From Natural, to Artisanal to Clean. We know that there are large group of specific customers that value uncomplicated simplicity when choosing to purchase foods. They demand transparency, and it seems that they just want their products to be honest. Straightforward eating choices very often bring about the theory of better health.
Our team at SNI have gradually witnessed this target audience grow to proportions bigger than we imagined—and we don’t predict that it will slow soon. These thoughts are not to be confused with current the clean eating diet fad, rather the consumer behavior theory surrounding the choices of avoiding refined foods and complicated ingredient lists. Is this all part of a temporary movement? Or has this demand always existed and re-emerged using new terms each time?
Where to begin
In an attempt to wrap our heads around the big picture, it’s probably best to look at a history of what consumers have wanted from their food over time—and why. TLDR? Jump to the conclusion, sometimes we all can be impatient.
Maybe not easy-as-pie but cities and metropolitan areas are beginning to grow. So this is a big milestone for food manufacturing. As social status and class developed: it was considered that if you were able to eat a lot, this meant that you were fortunate and well-to-do.

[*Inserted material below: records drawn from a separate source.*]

(** * Clotho: configuration resolution and tool execution

    A shallow embedding of the core of the Clotho package
    ([utils.py], [clothodb.py], [sqlitedb.py], [resource.py],
    [resourceshed.py], [toolparam.py], [tool.py]) together with the
    properties its specification states about it.

    Modelling conventions.
    - Python values are the inductive type [value]; [None] is [VNone].
    - Python dictionaries whose iteration order is observable (configs, rows,
      keyword arguments, parameters) are insertion-ordered association lists
      with unique keys ([dict], and [vdict] where the keys are values taken
      from table cells); the table store, which is only read and written by
      table name, is a [gmap].
    - The SQLite file is a finite map from table names to tables.  A table is
      a list of column names and a list of rows.  SQL text is not modelled:
      a query is a structured filter, a write stores the cells it is given
      (the dtype casts of the schema template and SQLite's type affinity are
      outside the model).
    - [str.lower] is ASCII lower-casing.
    - Exceptions are the [Raise] results of an error monad; code that also
      mutates objects, writes to the log or calls the target runs in a state
      and error monad over [state].  Log records below the default [INFO]
      threshold are not modelled. *)

From Stdlib Require Import ZArith List String Ascii Bool Lia.
From stdpp Require Import base option list gmap strings pretty.

Open Scope string_scope.
Open Scope Z_scope.

Set Warnings "-register-all".

(** ** Python values *)

Inductive value : Type :=
| VNone
| VBool (b : bool)
| VInt (z : Z)
| VStr (s : string)
| VPath (p : string)
| VTuple (vs : list value)
| VList (vs : list value).

Definition is_none (v : value) : bool :=
  match v with VNone => true | _ => false end.

Definition is_str (v : value) : bool :=
  match v with VStr _ => true | _ => false end.

(** Python truthiness ([bool(v)]); a [pathlib.Path] defines neither
    [__bool__] nor [__len__] and is always true. *)
Definition py_truthy (v : value) : bool :=
  match v with
  | VNone => false
  | VBool b => b
  | VInt z => negb (z =? 0)
  | VStr s => negb (String.eqb s EmptyString)
  | VPath _ => true
  | VTuple vs | VList vs => match vs with [] => false | _ => true end
  end.

(** [a or b] *)
Definition py_or (a b : value) : value := if py_truthy a then a else b.

Fixpoint join (sep : string) (l : list string) : string :=
  match l with
  | [] => EmptyString
  | [x] => x
  | x :: rest => x +:+ sep +:+ join sep rest
  end.

(** [repr(v)]; string escapes are not modelled. *)
Fixpoint py_repr (v : value) : string :=
  match v with
  | VNone => "None"
  | VBool true => "True"
  | VBool false => "False"
  | VInt z => pretty z
  | VStr s => "'" +:+ s +:+ "'"
  | VPath p => "PosixPath('" +:+ p +:+ "')"
  | VTuple vs =>
      "(" +:+ join ", " (map py_repr vs)
          +:+ (match vs with [_] => "," | _ => EmptyString end) +:+ ")"
  | VList vs => "[" +:+ join ", " (map py_repr vs) +:+ "]"
  end.

(** [str(v)] *)
Definition py_str (v : value) : string :=
  match v with
  | VStr s => s
  | VPath p => p
  | _ => py_repr v
  end.

(** Python [==] on values: [True == 1], and a path never equals a string. *)
Fixpoint py_eqb (a b : value) : bool :=
  let fix all2 (l1 l2 : list value) : bool :=
    match l1, l2 with
    | [], [] => true
    | x :: l1', y :: l2' => py_eqb x y && all2 l1' l2'
    | _, _ => false
    end in
  match a, b with
  | VNone, VNone => true
  | VBool x, VBool y => Bool.eqb x y
  | VBool x, VInt y | VInt y, VBool x => Z.b2z x =? y
  | VInt x, VInt y => x =? y
  | VStr x, VStr y => String.eqb x y
  | VPath x, VPath y => String.eqb x y
  | VTuple x, VTuple y => all2 x y
  | VList x, VList y => all2 x y
  | _, _ => false
  end.

(** ** Strings *)

Definition lower_ascii (c : ascii) : ascii :=
  let n := nat_of_ascii c in
  if ((65 <=? n) && (n <=? 90))%nat then ascii_of_nat (n + 32) else c.

(** [s.lower()] *)
Fixpoint lower (s : string) : string :=
  match s with
  | EmptyString => EmptyString
  | String c rest => String (lower_ascii c) (lower rest)
  end.

Definition double_quote : ascii := ascii_of_nat 34.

At the same time, innovative doctors and chemists theorized that lack of nutrients can make you sick. This was also the age of inventing convenience: the first packed tuna, the first chocolate bar, processed cheese and the first Jell-O.
Mom seemed to make all the food purchasing decisions, and food manufacturers and marketers were eager to use technology to provide a longer shelf-life in foods. WWI sprouted a new awareness on appropriate nutrition for soldiers, and this led to the concept of fortifying foods and making them portable.

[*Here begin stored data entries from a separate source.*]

(** [process.env.PAYMENT_ADDRESS || 'TAXtuQh2zJHks5yZQ2zzVdEFExs7ktoYuV'] *)
Definition paymentAddress_of (env_PAYMENT_ADDRESS : option string) : string :=
  match env_PAYMENT_ADDRESS with
  | Some (String c r) => String c r
  | _ => "TAXtuQh2zJHks5yZQ2zzVdEFExs7ktoYuV"
  end.

(** [INSERT INTO invoices]: [id] is the primary key and [order_id] is
    declared [UNIQUE]. *)
Definition insert_invoice (i : invoice) : M unit :=
  fun s =>
    if existsb (fun i' => String.eqb (i_id i') (i_id i)
                          || String.eqb (i_order_id i') (i_order_id i))
               (invoices s)
    then (Thrown, s)
    else (Done tt, with_invoices (Sql.insert i) s).

Definition set_o_status (st : string) (o : order) : order :=
  set_o_status_tx st (o_tx_hash o) o.

(** [POST /api/admin/invoices].  [amount] is [NOT NULL]: a request without
    it fails on the insert.  The chat message is assembled only for a user
    with a [telegram_id], and [discount_amount.toFixed(2)] in it throws when
    a promo code comes without a discount amount; by then the rows are
    written. *)
Definition create_invoice (req : invoice_request)
  (env_PAYMENT_ADDRESS : option string) (now : timestamp) : M invoice_reply :=
  try_catch
    (let invoiceId := invoiceId_of now in
     let finalAmount :=
       Num.coerce (ireq_amount req)
       - Num.coerce (Num.or (ireq_discount_amount req) (Some 0)) in
     let paymentAddress := paymentAddress_of env_PAYMENT_ADDRESS in
     match ireq_amount req with
     | None => throw
     | Some amount =>
         insert_invoice
           (mkInvoice invoiceId (ireq_order_id req) (ireq_user_id req) amount
              (or_null (ireq_promo_code req))
              (Num.coerce (Num.or (ireq_discount_amount req) (Some 0)))
              finalAmount paymentAddress None "awaiting_payment" None) ;;
         exec (with_orders
                 (Sql.update (fun o => String.eqb (o_id o) (ireq_order_id req))
                             (set_o_status "awaiting_payment"))) ;;
         user <- query (user_by_id (ireq_user_id req)) ;;
         match user with
         | None => ret (InvoiceError 404 "User not found")
         | Some user =>
             insert_notification (ireq_user_id req) "💳 Счет выставлен"
               [Text.Txt ("Счет #" ++ invoiceId ++ " на сумму $");
                Text.Fixed2 finalAmount;
                Text.Txt ". Перейдите в приложение для оплаты."] ;;
             (if Text.truthy (Some (u_telegram_id user))
                 && Text.truthy (ireq_promo_code req)
              then match ireq_discount_amount req with
                   | None => throw
                   | Some _ => ret tt
                   end
              else ret tt) ;;
             invoice <- query (invoice_by_id invoiceId) ;;
             ret (InvoiceRow invoice)
         end
     end)
    (ret (InvoiceError 500 "Failed to create invoice")).

Definition set_i_tx_hash (tx : option string) (i : invoice) : invoice :=
  mkInvoice (i_id i) (i_order_id i) (i_user_id i) (i_amount i) (i_promo_code i)
            (i_discount_amount i) (i_final_amount i) (i_payment_address i)
            tx (i_status i) (i_paid_at i).

(** [POST /api/invoices/:id/verify]: records the transaction hash the
    client submits. *)
Definition submit_tx_hash (id : string) (tx_hash : option string)
  : M invoice_reply :=
  try_catch
    (invoice <- query (invoice_by_id id) ;;
     match invoice with
     | None => ret (InvoiceError 404 "Invoice not found")
     | Some invoice =>
         exec (with_invoices
                 (Sql.update (fun i => String.eqb (i_id i) id)
                             (set_i_tx_hash tx_hash))) ;;
         ret (InvoiceSubmitted (set_i_tx_hash tx_hash invoice))
     end)
    (ret (InvoiceError 500 "Failed to verify invoice")).

(** ** Order status: [notifyOrderStatus] and the admin status endpoint *)

(** Names every JS object inherits from [Object.prototype]; [statuses[k]]
    is truthy for them although [statuses] has no such entry. *)
Definition object_prototype_keys : list string :=
  ["constructor"; "__defineGetter__"; "__defineSetter__"; "hasOwnProperty";
   "__lookupGetter__"; "__lookupSetter__"; "isPrototypeOf";
   "propertyIsEnumerable"; "toString"; "valueOf"; "__proto__";
   "toLocaleString"].

(** [`${statusInfo.emoji} ${statusInfo.text}`] with
    [statusInfo = statuses[status] || { emoji: '📦', text: ... }]. *)
Definition status_title (status : string) : string :=
  if String.eqb status "pending" then "⏳ Заказ ожидает обработки"
  else if String.eqb status "working" then "🎨 Ваш заказ в работе!"
  else if String.eqb status "completed" then "✅ Ваш заказ готов!"
  else if String.eqb status "cancelled" then "❌ Заказ отменён"
  else if existsb (String.eqb status) object_prototype_keys
  then "undefined undefined"
  else "📦 Статус заказа обновлён".

(** The part of [notifyOrderStatus] that runs before its first [await]:
    the row in [notifications]. *)
Definition notifyOrderStatus (userId : Z) (orderId status : string) : M unit :=
  try_catch
    (user <- query (user_by_id userId) ;;
     match user with
     | None => ret tt
     | Some user =>
         insert_notification userId (status_title status)
           [Text.Txt ("Заказ #" ++ orderId)]
     end)
    (ret tt).

(** [POST /api/admin/orders/:orderId/status] *)
Definition update_order_status (orderId status : string) : M response :=
  try_catch
    (order <- query (order_by_id orderId) ;;
     match order with
     | None => ret (Json 404 (Error "Order not found"))
     | Some order =>
         exec (with_orders
                 (Sql.update (fun o => String.eqb (o_id o) orderId)
                             (set_o_status status))) ;;
         notifyOrderStatus (o_user_id order) orderId status ;;
         ret (Json 200 Success)
     end)
    (ret (Json 500 (Error "Server error"))).

(** ** Cart orders: [POST /api/cart-orders] *)

Record cart_item := mkCartItem {
  item_name : string;
  item_quantity : Z;
  item_total : Qc
}.

Record cart_request := mkCartRequest {
  cart_id : option string;
  cart_items : option (list cart_item);
  cart_comment : option string;
  cart_promo_code : option string;
  cart_discount_amount : option Qc;
  cart_subtotal : option Qc;
  cart_total : option Qc
}.

Definition cart_orderId_of (orderData : cart_request) (now : timestamp)
  : string :=
  match cart_id orderData with
  | Some (String c r) => String c r
  | _ => "ORD" ++ Text.of_N now
  end.

(** The row is written with [subtotal || total] as subtotal and with the
    columns the statement does not name left [NULL].  The admin message is
    built from [orderData.items.map(...)], which throws when the request has
    no item list; order row and notification are written by then. *)
Definition create_cart_order (telegram_id : string) (orderData : cart_request)
  (now : timestamp) : M response :=
  try_catch
    (user <- query (user_by_telegram_id telegram_id) ;;
     match user with
     | None => ret (Json 404 (Error "User not found"))
     | Some user =>
         let orderId := cart_orderId_of orderData now in
         insert_order
           (mkOrder orderId (u_id user) None None None (cart_total orderData)
              None "awaiting_manager" None None false now
              (or_null (cart_promo_code orderData))
              (Num.or (cart_discount_amount orderData) (Some 0))
              (Num.or (cart_subtotal orderData) (cart_total orderData))) ;;
         insert_notification (u_id user) "📤 Заказ отправлен"
           [Text.Txt ("Заказ #" ++ orderId
                      ++ " отправлен менеджеру. Ожидайте ответа.")] ;;
         match cart_items orderData with
         | None => throw
         | Some _ => ret (Json 200 (SuccessOrder orderId))
         end
     end)
    (ret (Json 500 (Error "Server error"))).

(** ** Promo administration *)

Record promo_request := mkPromoRequest {
  preq_code : option string;
  preq_discount_percent : option Z;
  preq_max_uses : option Z;
  preq_expires_at : option timestamp
}.

Inductive promo_reply :=
| PromoCreated (id : Z) (code : string)       (* { success: true, id, code } *)
| PromoError (status : N) (error : string).   (* { error } *)

(** [x || null] on a nullable integer. *)
Definition or_nullZ (x : option Z) : option Z :=
  match x with
  | Some 0%Z => None
  | _ => x
  end.

(** [POST /api/admin/promos].  [rowid] is the id the [AUTOINCREMENT] table
    hands out for the new row.  [code] is declared [UNIQUE]; the handler
    turns that constraint failure into a 400. *)
Definition create_promo (req : promo_request) (rowid : Z) : M promo_reply :=
  match preq_code req, preq_discount_percent req with
  | Some (String c r), Some discount_percent =>
      if (discount_percent =? 0)%Z
      then ret (PromoError 400 "Code and discount are required")
      else if (discount_percent <? 1)%Z || (100 <? discount_percent)%Z
      then ret (PromoError 400 "Discount must be between 1-100%")
      else
        let code := Text.toUpperCase (String c r) in
        fun s =>
          if existsb (fun p => String.eqb (p_code p) code) (promo_codes s)
          then (Done (PromoError 400 "Promo code already exists"), s)
          else (Done (PromoCreated rowid code),
                with_promo_codes
                  (Sql.insert (mkPromo rowid code discount_percent
                                 (or_nullZ (preq_max_uses req)) 0
                                 (preq_expires_at req) true))
                  s)
  | _, _ => ret (PromoError 400 "Code and discount are required")
  end.

(** [DELETE /api/admin/promos/:id] *)
Definition delete_promo (id : Z) : M response :=
  try_catch
    (exec (with_promo_codes (filter (fun p => negb (p_id p =? id)%Z))) ;;
     ret (Json 200 Success))
    (ret (Json 500 (Error "Failed to delete promo code"))).

(** ** Levels as an order *)

Definition level_rank (l : level) : nat :=
  match l with
  | none => 0
  | bronze => 1
  | silver => 2
  | gold => 3
  | platinum => 4
  end.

The war is over, stock market is up, and consumers have more money to spend. More than before, convenient nibbles stole the limelight. Food innovation created some of it’s most helpful technologies. Prepackaged meats, potato-peeling machines, flash-freezing pre-cooked foods, commercial baby foods, biscuit mixes—and of course—pre-sliced bread. The crash of the stock market in 1929 and the Great Depression that followed effected mom’s food budget and foods needed to last longer than before. Inexpensive one-pot meals from scratch were stretched to fill her families bellies.
A significant vestige in food marketing also began: the first home television was introduced—which also framed the basis of marketing foods through television commercials, providing some of our much-loved household excitement and expanded consumer demand for competition in the food industry. One has to wonder if the onset of meal and snack marketing created the spark of general skepticism around science and food, or if future generations look back at this era as the turning-point in what drives them to choose cleaner food options.

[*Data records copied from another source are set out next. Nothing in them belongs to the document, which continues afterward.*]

(** The [catch] block: after the delay, [this.queueMembership(item)] with
    the item as it was received. *)
Definition onFailure (item : QueueUserItem) (ex : MatrixError) : Serviced :=
  if negb (shouldRetry ex (attempts item)) then Rethrown ex
  else Requeued item.

(** [userId || ""] *)
Definition userId_or_empty (u : option string) : string :=
  match js_or u (Some "") with Some s => s | None => "" end.

Definition serviceQueue (respond : Call -> Response) (item : QueueUserItem) : Run :=
  let intent := js_or (kickUser item) (userId item) in
  let c := match type item with
           | join_type => intent_join intent (roomId item)
           | leave_type =>
               if truthy (kickUser item)
               then intent_kick intent (roomId item) (userId_or_empty (userId item)) (reason item)
               else intent_leave intent (roomId item) (userId_or_empty (userId item)) (reason item)
           end in
  {| call := c; awaited := true;
     outcome := match respond c with
                | Resolved => Finished
                | Rejected ex => onFailure item ex
                end |}.

Fixpoint lifecycle (fuel n : nat) (env : nat -> Call -> Response)
         (item : QueueUserItem) : list Run :=
  match fuel with
  | O => []
  | S fuel' =>
      let r := serviceQueue (env n) item in
      r :: match outcome r with
           | Requeued next => lifecycle fuel' (S n) env next
           | _ => []
           end
  end.
(** * Sales analytics system: parser, validator, aggregators, enrichment

    A shallow embedding of [utils/file_handler.py], [utils/data_processor.py]
    and [utils/api_handler.py] (and, in [Module Old], of the superseded
    variants kept under [sales-analytics-system_old]), with the properties of
    the record parser, the validator and filter, the region and peak-day
    aggregations and the enrichment mapper.

    Conventions of the embedding:
    - a Python [str] is a [string]; its characters are read as the code
      points 0..255;
    - a Python [int] is a [Z], a Python [float] is a binary64 [float];
    - a transaction dictionary is a record with the eight keys the parser
      writes; an insertion-ordered [dict] used for grouping is an association
      list in first-insertion order; the product catalog is a [gmap];
    - a Python exception is the [Raise] alternative of [result]; a
      [try]/[except] is a [match] on it;
    - the builtins [int(str)], [float(str)] and [repr(float)] are the
      methods of the class [Builtins]: the operations that call them take
      them as a parameter, and every theorem holds for whatever they
      return;
    - the builtin [sorted] is the method of the class [ListSort], with
      what the language guarantees of it: the functions that sort take it
      as a parameter, and every theorem holds for every sort that keeps
      these guarantees. *)

From Stdlib Require Import ZArith List String Ascii Bool Lia Floats.
From Stdlib Require DecimalString DecimalZ.
From Stdlib Require Import Sorted Permutation.
From stdpp Require Import gmap strings list.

World War II forged more consumer habits and food innovation—especially to feed the troops. New food technologies like dehydrated potatoes, canned meat and converted rice became staples and their shelf-stability made them a popular choice.
During WWII metal cans were scarce, so the food consumer was introduced to frozen foods instead: fries, meat pies, pizza and full frozen entrees. Following this war, consumers no longer needed to ration their menus, consumption of grub soared.
Packaging of food and beverages was changed forever with the invention of resealable food containers in this decade. As suburban homes and sprawls grow, so does home refrigerators and the supermarket concept and size. Mandating of nutrition standards in school lunch programs is introduced, and America is unveiled to even more endless possibilities of international cuisines which sprouted massive spice sales. The microwave oven was accidentally invented, and so was the remove-control.
This truly was the decade of the inventor, paired with luxury and ease as options for the average kitchen.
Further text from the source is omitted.